Stored records:
(** The decoded bytes, the string after them, and whether they are UTF-8. *)
Definition url_decode (str : list Z) (max : Z) (stopchars : option (list Z)) (unsafe : bool) : list Z * list Z * bool :=
  let '(done, rest, k) := url_decode_loop str (if 0 <=? max then max else size str) stopchars unsafe check_init in
  (done, rest, check_done k).

Definition hex_upper (n : Z) : Z := if n <? 10 then 48 + n else 55 + n.

(** printf of "%%%02X". *)
Definition percent (c : Z) : list Z := [37; hex_upper (c >> 4); hex_upper (c .& 15)].

Definition url_reserved : list Z := bytes " ;/?:@&=+$,<>#%{}|\^[]`'!" ++ [34].
Definition postdata_reserved : list Z := bytes " ?&=+#%" ++ [127].

Definition url_escapes (c : Z) : bool := (0x7F <=? c) || (schar c <? 0x20) || bool_decide (c ∈ url_reserved).
Definition postdata_escapes (c : Z) : bool := (schar c <? 0x20) || bool_decide (c ∈ postdata_reserved).

Section Buf.
Context (junk : nat -> list Z).

Fixpoint encode_loop (escapes : Z -> bool) (dst : buf_string) (str : list Z) : option buf_string :=
  match str with
  | [] => Some dst
  | c :: str =>
    '(_, dst) ← (if escapes c then vbufcat junk dst (percent c) else bufwrite junk dst [c]);
    encode_loop escapes dst str
  end.

Definition url_encode := encode_loop url_escapes.
Definition url_encode_postdata := encode_loop postdata_escapes.
End Buf.

(** * Proofs *)

(** ** Base64 *)

(** The sextets of a table entry. *)
Lemma b64_entry i : 0 <= i < 64 ->
  let c := at_ b64table i in schar c = c /\ c <> 61 /\ not_b64 c = false /\ at_ deb64table (c - 43) = i.
Proof.
  intros Hi. pose proof (forall_below 64 (fun i => let c := at_ b64table i in
    (schar c =? c) && negb (c =? 61) && negb (not_b64 c) && (at_ deb64table (c - 43) =? i)) ltac:(by vm_compute) i Hi) as H.
  cbn zeta beta in H. cbn zeta. apply andb_prop in H as [[[H1 H2]%andb_prop H3]%andb_prop H4].
  apply Z.eqb_eq in H1, H4. apply negb_true_iff in H2, H3. apply Z.eqb_neq in H2. done.
Qed.

Lemma decode_char i src c bits n dst : 0 <= i < 64 ->
  decode_loop (at_ b64table i :: src) c bits n dst =
  if n + 1 =? 4 then decode_loop src (at_ b64table i) 0 0
    (dst ++ [u8 ((bits + i) >> 16); u8 (((bits + i) >> 8) .& 0xff); u8 ((bits + i) .& 0xff)])
  else decode_loop src (at_ b64table i) ((bits + i) << 6) (n + 1) dst.
Proof.
  intros Hi. destruct (b64_entry i Hi) as (H1 & H2 & H3 & H4). cbn [decode_loop].
  by rewrite H1, (proj2 (Z.eqb_neq _ _) H2), H3, H4.
Qed.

Your goal »
Please write out exactly the lines from the start of the data through the line that contains "intros Hi. pose", both ends included, and nothing else.

Written solution »
(** The decoded bytes, the string after them, and whether they are UTF-8. *)
Definition url_decode (str : list Z) (max : Z) (stopchars : option (list Z)) (unsafe : bool) : list Z * list Z * bool :=
  let '(done, rest, k) := url_decode_loop str (if 0 <=? max then max else size str) stopchars unsafe check_init in
  (done, rest, check_done k).

Definition hex_upper (n : Z) : Z := if n <? 10 then 48 + n else 55 + n.

(** printf of "%%%02X". *)
Definition percent (c : Z) : list Z := [37; hex_upper (c >> 4); hex_upper (c .& 15)].

Definition url_reserved : list Z := bytes " ;/?:@&=+$,<>#%{}|\^[]`'!" ++ [34].
Definition postdata_reserved : list Z := bytes " ?&=+#%" ++ [127].

Definition url_escapes (c : Z) : bool := (0x7F <=? c) || (schar c <? 0x20) || bool_decide (c ∈ url_reserved).
Definition postdata_escapes (c : Z) : bool := (schar c <? 0x20) || bool_decide (c ∈ postdata_reserved).

Section Buf.
Context (junk : nat -> list Z).

Fixpoint encode_loop (escapes : Z -> bool) (dst : buf_string) (str : list Z) : option buf_string :=
  match str with
  | [] => Some dst
  | c :: str =>
    '(_, dst) ← (if escapes c then vbufcat junk dst (percent c) else bufwrite junk dst [c]);
    encode_loop escapes dst str
  end.

Definition url_encode := encode_loop url_escapes.
Definition url_encode_postdata := encode_loop postdata_escapes.
End Buf.

(** * Proofs *)

(** ** Base64 *)

(** The sextets of a table entry. *)
Lemma b64_entry i : 0 <= i < 64 ->
  let c := at_ b64table i in schar c = c /\ c <> 61 /\ not_b64 c = false /\ at_ deb64table (c - 43) = i.
Proof.
  intros Hi. pose proof (forall_below 64 (fun i => let c := at_ b64table i in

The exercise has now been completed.